The folks over at Dynamic Ecology has started a small-scale Ask Me Anything series, similar to the Reddit AMA series (also, if you haven’t checked out the Reddit Science AMA series, you should). This week, one topic really hit home with me. A reader asked:
When should you abandon the hunt for a tenure track job? What indicators warn you that obtaining a TT job is improbable? The data in this article indicate that the probability of obtaining a TT job declines to <1% 10 years post-PhD.
Jeremy Fox had some good insight:
Don’t worry about wasting your PhD (you’re not, not even if your new career doesn’t require a PhD), don’t worry about letting anyone else down (it’s your life, not theirs), don’t feel like you’ve failed (you haven’t), and don’t feel that you’re settling for second best (you’re not).

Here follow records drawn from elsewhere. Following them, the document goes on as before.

(* ===== verification/AddressSpace.v ===== *)
(** * Many mappings

    What a sequence of calls of [MapMemory] does to an address space: which
    pages end up where, with which access, and how many tables are made.  The
    loops of the kernel are such sequences. *)

From S2P Require Import Prelude PageFrame PageFrameSpec PageTable PageTableSpec.

Local Open Scope Z_scope.

(** A call: the virtual address, the physical one and the flags. *)
Record request := mk_request {
  rq_virtual : Z;
  rq_physical : Z;
  rq_flags : Z
}.

Definition rq_page (r : request) : Z := page_of (rq_virtual r).
Definition rq_frame (r : request) : Z := wrapu 40 (Z.shiftr (rq_physical r) 12).

Fixpoint map_list (root : Z) (v : vmm) (l : list request) : res vmm :=
  match l with
  | [] => Ok v
  | r :: l' => let* v := MapMemory (root * 4096) v (rq_virtual r) (rq_physical r) (rq_flags r) 0 in map_list root v l'
  end.

(** The tables that are missing for a list of calls, each counted once. *)
Definition needed (m : ram) (root : Z) (l : list request) : gset (list Z) :=
  list_to_set (l ≫= fun r => absent m root (take 3 (path (rq_virtual r)))).

(** Every entry of a directory that is reached has bit [b]. *)
Definition all_grant (m : ram) (root b : Z) : Prop :=
  forall q f es, (length q <= 3)%nat -> Forall index_ok q -> walk m root q = Some (f, es) -> all_have b es = true.

Record list_mapped (root : Z) (v v' : vmm) (l : list request) : Prop := {
  lm_ok : tables_ok v' root;
  lm_marks : marks_grow (v_pfa v) (v_pfa v');
  lm_free : free_count (v_pfa v) = (free_count (v_pfa v') + size (needed (v_ram v) root l))%nat;
  lm_need : forall l2, needed (v_ram v') root l2 = needed (v_ram v) root l2 ∖ needed (v_ram v) root l;
  lm_out : forall a, page_of a ∉ (rq_page <$> l) -> walk (v_ram v') root (path a) = walk (v_ram v) root (path a);
  lm_in : forall phi, Forall (fun r => rq_frame r = phi (rq_page r)) l -> forall a, page_of a ∈ (rq_page <$> l) ->
    exists es, walk (v_ram v') root (path a) = Some (phi (page_of a), es);
  lm_keep : forall b, 0 < b < 12 -> Forall (fun r => Z.testbit (rq_flags r) b = false) l ->
    forall a, granted (v_ram v') root b a = granted (v_ram v) root b a;
  lm_grant : forall b, 0 < b < 12 -> Forall (fun r => Z.testbit (rq_flags r) b = true) l ->
    all_grant (v_ram v) root b -> all_grant (v_ram v') root b /\
      forall a, page_of a ∈ (rq_page <$> l) -> granted (v_ram v') root b a = true;
  lm_dirs : needed (v_ram v) root l = ∅ -> forall q, (length q <= 3)%nat -> Forall index_ok q ->
    walk (v_ram v') root q = walk (v_ram v) root q
}.

(** ** Prefixes *)

Lemma elem_prefixes q p : q ∈ prefixes p -> q `prefix_of` p.
Proof.
  revert q. induction p as [|i p IH]; cbn; intros q; [by rewrite elem_of_nil|]. rewrite elem_of_cons, list_elem_of_fmap.
  intros [->|(q' & -> & Hq)]; [by exists p|]. apply prefix_cons. by apply IH.
Qed.

Lemma prefixes_nil q p : q ∈ prefixes p -> q <> [].
Proof. destruct p; cbn; [by rewrite elem_of_nil|]. rewrite elem_of_cons, list_elem_of_fmap. naive_solver. Qed.

Lemma NoDup_prefixes p : NoDup (prefixes p).
Proof.
  induction p as [|i p IH]; cbn; constructor.
  - rewrite list_elem_of_fmap. intros (q & [= <-] & H). by apply prefixes_nil in H.
  - by apply NoDup_fmap; [intros ?? [=]|].
Qed.

Lemma walk_prefix m root q p f es : q `prefix_of` p -> walk m root p = Some (f, es) ->
  exists g es1 es2, walk m root q = Some (g, es1) /\ es = es1 ++ es2.
Proof.
  intros [k ->]. revert f es. induction k as [|j k IH] using rev_ind; intros f es.
  - rewrite app_nil_r. intros Hw. exists f, es, []. by rewrite app_nil_r.
  - rewrite app_assoc, walk_snoc. destruct (walk m root (q ++ k)) as [[g es']|]; [|done].
    destruct (get m g j) as [e|]; [|done]. destruct (present e); [|done]. intros [= _ <-].
    destruct (IH g es' eq_refl) as (g' & es1 & es2 & -> & ->). exists g', es1, (es2 ++ [e]). by rewrite app_assoc.
Qed.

Let me tell you about this from someone who went through this. I left academia with the intention of maybe coming back. After a year out, I realized that I really did want to come back. I thought that I could skip a postdoc (I was wrong), but I still applied to both postdoc and SLACs. I got a handful of phone interviews, a campus interview, but nothing came of it. I started applying around October of last year and had my final campus interview in early May of this year. Around the end of February, I realized that I didn’t want to be a (full-time) academic anymore.
A bunch of things went into this decision but the primary two were, 1) location, and 2) variety. I’ll address the second first: variety. Academia is great because you have a ton of leeway to do so many different things. Teach, do research, outreach, communication, and so on. But you’re likely at the same institution. Forever. And if you’re not, you (hopefully) move for a better job (versus tenure denial). That brings us back to thing one: location. Rule #1 of academia – you don’t get to pick where you live. For most people in that sphere, the lure of academia > location. For me, (in addition to countless other things), not so. I actually told a story for Story Collider on this exact subject. I love DC. The city actually saved me in many ways. I went through a spot between jobs, had some relationship issues, and was in a rough patch. DC brought me back. The people, the culture, the opportunities. It’s no Pittsburgh, but for now it’s home. And I didn’t want to leave. So I made the decision to give up the pursuit of academia to stay.
I love what I’m doing now. I’m still in the science world and I do work with academics. I miss academia but I do have adjunct opportunities. I still have research connections and peers in the world. It was a difficult decision that I sometimes regret. But overall, I’m happy with my decision. It’s not the end of the world. Life goes on. Science is still my life…just in a slightly different way.